C’est un lendemain de la veille, comme on dit, un matin de gueule de bois. Les hommes émergent des tentes, rasés avec une biscotte et coiffés en pétard, la tête bourrée d’étoupe, pour constater que le monde n’est plus. Un vide compact. Dense et vaporeux à la fois. Il commence si près de l’ouverture des tentes qu’ils n’osent poser une main en dehors, de peur de tomber dans un vide sidéral. Ils s’appellent sans se voir, leurs réponses étouffées par le brouillard. Plus rien n’existe au monde que la tente de chacun.


— Comment Hattaway peut-il savoir qu’il va neiger ?
— Il le sait. Il a des instruments et des livres, il fait des calculs, déclare fièrement Huapikun. Il a dit deux jours de neige et de brouillard.
— Comment peut-il neiger dans le brouillard ? s’étonne Claudel, le nez dans son bol de soupe.
— Mon homme dit que ce brouillard-là est une sorte de neige en suspension.
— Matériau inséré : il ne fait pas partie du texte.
(** * banana-slides: the [convert] command of [banana_slides/cli.py]

    A shallow embedding of the image-to-editable-PPTX orchestration code
    ([collect_image_paths], [create_service_config], [convert]) and the
    properties the specification states about it.

    Python side effects are kept explicit: every function of the CLI is a
    computation in a writer-and-exception monad [M] whose trace records, in
    program order, what was printed, logged, assigned and called.  The
    collaborators that live outside [cli.py] (the file system, the provider
    factories, the analysis service, the exporter) are fields of a [World]
    record. *)

From Stdlib Require Import ZArith List String Ascii Floats Uint63 Sorted Lia Bool.
From stdpp Require Import base option list strings gmap.

#[local] Open Scope Z_scope.
#[local] Set Warnings "-inexact-float".

(* ===================================================================== *)
(** * Python prelude *)
(* ===================================================================== *)

(** Exceptions the modelled code can meet.  [Failure] stands for any
    exception raised by a collaborator outside [cli.py]. *)
Inductive exn : Type :=
  | ZeroDivisionError
  | OverflowError
  | AttributeError
  | KeyError
  | ValueError
  | Failure (what : string).

Inductive outcome (A : Type) : Type :=
  | Return (a : A)
  | Raise (e : exn).
Arguments Return {A} a.
Arguments Raise {A} e.

(** ** Numbers *)

(** [min_width] and [min_height] start as [float("inf")] and then hold
    Python ints. *)
Inductive pynum : Type :=
  | PyInf
  | PyInt (z : Z).

Definition py_lt (a b : pynum) : bool :=
  match a, b with
  | PyInt x, PyInt y => x <? y
  | PyInt _, PyInf => true
  | PyInf, _ => false
  end.

(** [min(a, b)]: the first argument unless the second is strictly smaller. *)
Definition py_min (a b : pynum) : pynum := if py_lt b a then b else a.

(** Conversion of a Python int to a binary64 float; exact below 2^53, which
    is where pixel counts live. *)
Definition float_of_int (z : Z) : float :=
  if 0 <=? z then PrimFloat.of_uint63 (Uint63.of_Z z)
  else PrimFloat.opp (PrimFloat.of_uint63 (Uint63.of_Z (- z))).

(** ** Strings *)

Definition lower_ascii (c : ascii) : ascii :=
  let n := nat_of_ascii c in
  if ((65 <=? n) && (n <=? 90))%nat then ascii_of_nat (n + 32) else c.

(** [str.lower()] on the ASCII range; other bytes are left alone (no
    non-ASCII character lowers to a letter of an image extension). *)
Fixpoint lower (s : string) : string :=
  match s with
  | EmptyString => EmptyString
  | String c s' => String (lower_ascii c) (lower s')
  end.

(** [s.rfind(c)]: index of the last occurrence, [-1] when there is none. *)
Fixpoint rfind (c : ascii) (s : string) : Z :=
  match s with
  | EmptyString => -1
  | String a s' =>
      let i := rfind c s' in
      if 0 <=? i then i + 1
      else if Ascii.eqb a c then 0 else -1
  end.

Definition slen (s : string) : Z := Z.of_nat (String.length s).

(** [s[i:]] and [s[:i]] for [0 <= i]. *)
Definition str_from (i : Z) (s : string) : string :=
  substring (Z.to_nat i) (String.length s - Z.to_nat i) s.
Definition str_upto (i : Z) (s : string) : string :=
  substring 0 (Z.to_nat i) s.

(** [s.split(c)] *)
Fixpoint split_on (c : ascii) (s : string) : list string :=
  match s with
  | EmptyString => [EmptyString]
  | String a s' =>
      if Ascii.eqb a c then EmptyString :: split_on c s'
      else match split_on c s' with
           | [] => [String a EmptyString]
           | hd :: tl => String a hd :: tl
           end
  end.

(** ** Sorting: [sorted(xs)] is stable and only uses [<]. *)

Section Sorted.
Context {A : Type} (ltb : A -> A -> bool).

Fixpoint sorted_insert (x : A) (l : list A) : list A :=
  match l with
  | [] => [x]
  | y :: l' => if ltb y x then y :: sorted_insert x l' else x :: y :: l'
  end.

Definition sorted (l : list A) : list A := foldr sorted_insert [] l.

End Sorted.

(* ===================================================================== *)
(** * pathlib *)
(* ===================================================================== *)

(** A pure POSIX path: whether it is anchored at the root, and its
    components. *)
Record Path : Type := MkPath { absolute : bool; parts : list string }.

Definition keep_part (s : string) : bool :=
  negb (String.eqb s "") && negb (String.eqb s ".").

(** [Path(s)]: empty and ["."] components are dropped. *)
Definition path_of (s : string) : Path :=
  {| absolute := match s with String "/" _ => true | _ => false end;
     parts := List.filter keep_part (split_on "/" s) |}.

(** [str(path)] *)
Definition str (p : Path) : string :=
  match parts p with
  | [] => if absolute p then "/" else "."
  | _ => (if absolute p then "/" else "") +:+ String.concat "/" (parts p)
  end.

(** [path.name]: the last component, [''] when there is none. *)
Definition name (p : Path) : string := List.last (parts p) "".

Definition has_suffix (nm : string) : bool :=
  let i := rfind "." nm in (0 <? i) && (i <? slen nm - 1).

(** [path.suffix]: from the last dot of the name, unless that dot is the
    first or the last character. *)
Definition suffix (p : Path) : string :=
  let nm := name p in
  if has_suffix nm then str_from (rfind "." nm) nm else "".

(** [path.stem]: the name without its suffix. *)
Definition stem (p : Path) : string :=
  let nm := name p in
  if has_suffix nm then str_upto (rfind "." nm) nm else nm.

(** [path / child] for a single component. *)
Definition joinpath (p : Path) (child : string) : Path :=
  {| absolute := absolute p; parts := parts p ++ [child] |}.

(** Paths are ordered by their component lists, components by code point. *)
Definition cparts (p : Path) : list string :=
  (if absolute p then ["/"] else []) ++ parts p.

Fixpoint parts_compare (l1 l2 : list string) : comparison :=
  match l1, l2 with
  | [], [] => Eq
  | [], _ :: _ => Lt
  | _ :: _, [] => Gt
  | a :: l1', b :: l2' =>
      match String.compare a b with
      | Eq => parts_compare l1' l2'
      | c => c
      end
  end.

Definition path_ltb (p q : Path) : bool :=
  match parts_compare (cparts p) (cparts q) with Lt => true | _ => false end.

(* ===================================================================== *)
(** * Data model *)
(* ===================================================================== *)

(** Modelled from the spec: [EditableImage] (section 3: source width and
    height in pixels, the inpainted background, the recovered components).
    The class is declared in [services/image_editability], which is not
    part of the sources at hand; [cli.py] only reads [width] and [height],
    the rest is kept opaque. *)
Record EditableImage : Type := {
  width : Z;
  height : Z;
  payload : string
}.

Inductive InpaintProvider : Type :=
  | GenerativeEditProvider
  | BaiduInpaintProvider.

(** Modelled from the spec: [InpaintProviderRegistry] (section 3 and 4.1: a
    default provider plus optional overrides; [register_default(provider)]
    sets the fallback of last resort).  The class is declared in
    [services/image_editability]. *)
Record InpaintProviderRegistry : Type := {
  default_provider : option InpaintProvider;
  overrides : list (string * InpaintProvider)
}.

Definition empty_registry : InpaintProviderRegistry :=
  {| default_provider := None; overrides := [] |}.

Definition register_default (p : InpaintProvider)
    (r : InpaintProviderRegistry) : InpaintProviderRegistry :=
  {| default_provider := Some p; overrides := overrides r |}.

(** Modelled from the spec: [ServiceConfig] (section 3: extractor strategy,
    inpaint strategy, recursion depth limit, inpaint registry).  The class
    and its [from_defaults] constructor are declared in
    [services/image_editability]; the constructor stores its keyword
    arguments, and the registry it starts with is a parameter of the
    world. *)
Record ServiceConfig : Type := {
  use_hybrid_extractor : bool;
  use_hybrid_inpaint : bool;
  max_depth : Z;
  inpaint_registry : InpaintProviderRegistry
}.

Definition set_inpaint_registry (r : InpaintProviderRegistry)
    (c : ServiceConfig) : ServiceConfig :=
  {| use_hybrid_extractor := use_hybrid_extractor c;
     use_hybrid_inpaint := use_hybrid_inpaint c;
     max_depth := max_depth c;
     inpaint_registry := r |}.

(** Modelled from the spec: the Decomposer's recursion guard (section 4.2,
    step 3: "if depth + 1 < maxDepth, recursively invoke ...").  The
    Decomposer is not part of the sources at hand. *)
Definition recurses_below (depth maxDepth : Z) : bool := depth + 1 <? maxDepth.

Inductive TextAttributeExtractor : Type := CaptionModelExtractor.

(** Keyword arguments of
    [ExportService.create_editable_pptx_with_recursive_analysis]. *)
Record ExportArgs : Type := {
  editable_images : list (option EditableImage);
  output_file : string;
  slide_width_pixels : Z;
  slide_height_pixels : Z;
  text_attribute_extractor : option TextAttributeExtractor
}.

(* ===================================================================== *)
(** * Effects *)
(* ===================================================================== *)

Inductive level : Type := INFO | WARNING | ERROR.

(** What is printed or logged, one constructor per format string. *)
Inductive message : Type :=
  | MsgBanner
  | MsgNoValidImages
  | MsgFound (n : nat)
  | MsgStep1
  | MsgStep2Extract
  | MsgStep2Skip
  | MsgStep3
  | MsgOutputExists (renamed : Path)
  | MsgSuccess (out : Path)
  | MsgConversionFailed (e : exn)
  | MsgSkippingNonImage (p : Path)
  | MsgPathDoesNotExist (p : Path)
  | MsgConfig (extractor inpaint : string)
  | MsgUsingGenerative
  | MsgUsingBaidu
  | MsgBaiduUnavailable
  | MsgFailedToAnalyze (path : string) (e : exn)
  | MsgFailedTextExtractor (e : exn)
  | MsgNot16x9 (image_no : nat) (ratio : float).

Inductive effect : Type :=
  | Rprint (m : message)                 (* rich console output *)
  | Log (lvl : level) (m : message)      (* logger.info / warning / error *)
  | NewServiceConfig                     (* ServiceConfig.from_defaults(...) *)
  | SetConfigAttr (field : string)       (* config.<field> = ... *)
  | NewService (cfg : ServiceConfig)     (* ImageEditabilityService(cfg) *)
  | Submit (idx : nat) (path : string)   (* executor.submit(..., path) *)
  | SetItem (idx : nat)                  (* results[idx] = ... *)
  | ProgressUpdate                       (* progress.update(task, advance=1) *)
  | Export (args : ExportArgs).          (* ExportService.create_editable_... *)

(** A computation: the effects it performed, in order, and how it ended. *)
Definition M (A : Type) : Type := (list effect * outcome A)%type.

#[global] Instance M_ret : MRet M := λ A a, ([], Return a).

#[global] Instance M_bind : MBind M := λ A B f m,
  match m with
  | (t, Return a) => let '(t', r) := f a in (t ++ t', r)
  | (t, Raise e) => (t, Raise e)
  end.

Definition raise {A : Type} (e : exn) : M A := ([], Raise e).
Definition emit (ev : effect) : M unit := ([ev], Return tt).
Definition rprint (m : message) : M unit := emit (Rprint m).
Definition log (lvl : level) (m : message) : M unit := emit (Log lvl m).
Definition lift {A : Type} (o : outcome A) : M A := ([], o).

(** [try: body  except Exception as e: handler e] *)
Definition try_except {A : Type} (body : M A) (handler : exn -> M A) : M A :=
  match body with
  | (t, Return a) => (t, Return a)
  | (t, Raise e) => let '(t', r) := handler e in (t ++ t', r)
  end.

Definition trace {A : Type} (m : M A) : list effect := m.1.
Definition result {A : Type} (m : M A) : outcome A := m.2.

(** [for x in xs: s = body s x] *)
Fixpoint for_each {A S : Type} (xs : list A) (body : S -> A -> M S) (s : S)
    : M S :=
  match xs with
  | [] => mret s
  | x :: xs' => s' ← body s x; for_each xs' body s'
  end.
(** [new Set<string>([...detectedTwoDItemIds, ...getHardcodedTwoDItemIds()])] *)
Definition twoDItemIds (detected : JsSet.t) : JsSet.t :=
  JsSet.ofList (detected ++ getHardcodedTwoDItemIds).

(** [twoDItemIds.has(id) ? 16 : RENDER_SIZE] *)
Definition renderSize (ids : JsSet.t) (id : string) : nat :=
  if JsSet.has id ids then 16%nat else RENDER_SIZE.

(** ** [render-items.ts]: texture atlas *)

(** A UV rectangle [[u0, v0, u1, v1]].  Atlas coordinates are integers and
    the canvas sides are powers of two, so each quotient is an exact
    rational. *)
Definition UV : Type := Qc * Qc * Qc * Qc.

Definition numDiv (a b : Z) : Qc := (Qc_of_Z a / Qc_of_Z b)%Qc.

(** Modelled from the spec: [upperPowerOfTwo] is imported from the rendering
    library and is not part of this repository; the spec describes its result
    as the smallest power of two that is at least its argument. *)
Definition upperPowerOfTwo (x : Z) : Z := 2 ^ Z.log2_up x.

(** Modelled from the spec: [Identifier.create(rawId).toString()] and
    [Identifier.parse(`minecraft:${id}`).toString()] come from the same
    library; an identifier's canonical string is [namespace:path], and the
    default namespace is the one [main] spells out, [minecraft]. *)
Definition canonicalId (path : string) : string := "minecraft:" +:+ path.

(** The [width] and [height] of the decoded atlas image. *)
Record Image := { width : Z; height : Z }.

Definition RawUV : Type := Z * Z * Z * Z.

(** The right-hand side of the assignment in the loop of [loadBlockAtlas]. *)
Definition atlasUV (w h : Z) (rawId : string) (tuple : RawUV) : UV :=
  let '(u, v, du, dv) := tuple in
  let dv2 := if negb (du =? dv)%Z && Js.startsWith "block/" rawId then du else dv in
  (numDiv u w, numDiv v h, numDiv (u + du) w, numDiv (v + dv2) h).

(** [loadBlockAtlas]: the [idMap] handed to [TextureAtlas];
    [textures] is [Object.entries(textures)]. *)
Definition loadBlockAtlas (image : Image) (textures : list (string * RawUV))
    : gmap string UV :=
  let w := upperPowerOfTwo (width image) in
  let h := upperPowerOfTwo (height image) in
  fold_left
    (fun idMap entry =>
       let '(rawId, tuple) := entry in
       <[canonicalId rawId := atlasUV w h rawId tuple]> idMap)
    textures ∅.

(** ** [render-items.ts]: item components *)

(** A JS number is an IEEE 754 double. *)
Definition Number : Type := spec_float.

(** [Number.isInteger(x)] *)
Definition isInteger (x : Number) : bool :=
  match x with
  | S754_zero _ => true
  | S754_infinity _ => false
  | S754_nan => false
  | S754_finite _ m e =>
      if (0 <=? e)%Z then true else (Z.pos m mod 2 ^ (- e) =? 0)%Z
  end.

(** The double holding the integer [z]. *)
Definition numberOfZ (z : Z) : Number :=
  match z with
  | Z0 => S754_zero false
  | Zpos p => S754_finite false p 0
  | Zneg p => S754_finite true p 0
  end.

(** A value of type [unknown]. *)
Inductive JsValue : Type :=
  | JString (s : string)
  | JNumber (x : Number)
  | JBoolean (b : bool)
  | JArray (items : list JsValue)
  | JObject (entries : list (string * JsValue))  (* [Object.entries(value)] *)
  | JNull
  | JUndefined
  | JOther.  (* function, symbol, bigint *)

Inductive NbtTag : Type :=
  | NbtString (s : string)
  | NbtInt (x : Number)
  | NbtDouble (x : Number)
  | NbtByte (b : Z)
  | NbtList (items : list NbtTag)
  | NbtCompound (properties : list (string * NbtTag)).

(** Modelled from the spec: the constructor [new NbtByte(value: boolean)]
    belongs to the tag library; a boolean becomes the byte 1 or 0. *)
Definition nbtByteOfBool (b : bool) : NbtTag := NbtByte (if b then 1 else 0).

(** [m.set(k, v)] on a JS [Map]: a present key keeps its position. *)
Fixpoint mapSet {V : Type} (k : string) (v : V) (m : list (string * V)) : list (string * V) :=
  match m with
  | [] => [(k, v)]
  | (k', v') :: m' => if decide (k = k') then (k, v) :: m' else (k', v') :: mapSet k v m'
  end.

(** [new Map(entries)] *)
Definition mapOfEntries {V : Type} (entries : list (string * V)) : list (string * V) :=
  fold_left (fun m kv => mapSet kv.1 kv.2 m) entries [].

Fixpoint jsonToNbt (value : JsValue) : NbtTag :=
  match value with
  | JString s => NbtString s
  | JNumber x => if isInteger x then NbtInt x else NbtDouble x
  | JBoolean b => nbtByteOfBool b
  | JArray items => NbtList (map jsonToNbt items)
  | JObject entries =>
      NbtCompound (mapOfEntries (map (fun kv => (fst kv, jsonToNbt (snd kv))) entries))
  | JNull | JUndefined | JOther => NbtByte 0
  end.

(** ** Exceptions *)

Inductive Error : Type :=
  | RangeError                 (* typed-array offset out of bounds *)
  | ENOENT (path : string)     (* no such file or directory *)
  | EIO (path : string)        (* a write to the file system failed *)
  | RenderError (msg : string) (* thrown by the rendering collaborator *).

Inductive Result (A : Type) : Type :=
  | Ok (a : A)
  | Throw (e : Error).
Arguments Ok {A} a.
Arguments Throw {A} e.

#[export] Instance Result_ret : MRet Result := @Ok.
#[export] Instance Result_bind : MBind Result :=
  fun A B f r => match r with Ok a => f a | Throw e => Throw e end.

(** [for (const x of xs) { acc = body(acc, x) }] where [body] may throw *)
Fixpoint foldResult {A S : Type} (body : S -> A -> Result S) (xs : list A) (acc : S)
    : Result S :=
  match xs with
  | [] => Ok acc
  | x :: xs' => acc' ← body acc x; foldResult body xs' acc'
  end.

(** ** [render-items.ts]: vertical flip *)

(** [data.subarray(begin, end)] for [0 <= begin]; both ends are clamped. *)
Definition subarray (data : list byte) (begin end_ : nat) : list byte :=
  take (end_ - begin) (drop begin data).

(** [target.set(source, offset)]: a [RangeError] when the source does not fit. *)
Definition typedArraySet (target source : list byte) (offset : nat) : Result (list byte) :=
  if decide (offset + length source <= length target)%nat
  then Ok (take offset target ++ source ++ drop (offset + length source) target)
  else Throw RangeError.

Definition flipYAxis (data : list byte) (width height : nat) : Result (list byte) :=
  let bytesPerRow := (width * 4)%nat in
  let result := replicate (length data) x00 in
  foldResult
    (fun result row =>
       let srcStart := (row * bytesPerRow)%nat in
       let destStart := ((height - row - 1) * bytesPerRow)%nat in
       typedArraySet result (subarray data srcStart (srcStart + bytesPerRow)) destStart)
    (seq 0 height) result.

(** ** [render-items.ts]: the render loop *)

Inductive LogLine : Type :=
  | SkippingNoModel (id : string)                     (* Skipping id: no item model *)
  | SkippingExists (id : string)                      (* Skipping id: output exists *)
  | Rendered (id : string) (size : nat) (path : string)
  | FailedToRender (id : string) (e : Error)          (* console.warn *)
  | Hardcoded (path : string).

(** What a run can observe and change: the files on disk and the console. *)
Record World := { files : gmap string (list byte); console : list LogLine }.

(** A computation that reads and writes the world and may throw. *)
Definition M (A : Type) : Type := World -> Result A * World.

#[export] Instance M_ret : MRet M := fun A a w => (Ok a, w).
#[export] Instance M_bind : MBind M :=
  fun A B f m w => match m w with (Ok a, w') => f a w' | (Throw e, w') => (Throw e, w') end.

(** [try { body } catch (e) { handler(e) }] *)
Definition tryCatch {A : Type} (body : M A) (handler : Error -> M A) : M A :=
  fun w => match body w with (Ok a, w') => (Ok a, w') | (Throw e, w') => handler e w' end.

Definition liftResult {A : Type} (r : Result A) : M A := fun w => (r, w).

(** [console.log] / [console.warn] *)
Definition consoleLog (line : LogLine) : M unit :=
  fun w => (Ok (), {| files := files w; console := console w ++ [line] |}).

(** [for (const x of xs) { await body(x) }] *)
Fixpoint forEach {A : Type} (body : A -> M unit) (xs : list A) : M unit :=
  match xs with
  | [] => mret ()
  | x :: xs' => _ ← body x; forEach body xs'
  end.

(** An opaque parsed item model, [ItemModel.fromJson(definition.model)]. *)
Inductive ItemModel : Type := ItemModelFromJson (model : JsValue).

(** An entry of [readdir(dir, { withFileTypes: true })], with the bytes
    [copyFile] would copy. *)
Record Dirent := { name : string; isFile : bool; contents : list byte }.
Quand l’humidité aura saturé le nuage, les flocons vont se former et se mettre à tomber. C’est ce qu’il a dit.


— Ce Jones est quand même un mystère. Et dire qu’on ne sait toujours pas qui c’est…
— On ne sait pas qui il a été, mais on sait très bien qui il est. Un homme malin, courageux, endurant, intuitif, dur au mal, résolu. Un type qui vit selon ses convictions, même si elles sont contraires aux nôtres, et qui pense ne faire que se défendre. Un type qui n’a peur ni de nous, ni du blizzard, ni du grand froid, ni de la montagne, ni même de la mort, mais qui fuit les hommes…
— Attention, inspecteur, à vous entendre, on pourrait bien croire que vous l’admirez, ce Jones, se moque Hattaway.
— Oui, on pourrait le croire. C’est vrai qu’à défaut d’admirer l’homme, ce qu’il endure force l’admiration.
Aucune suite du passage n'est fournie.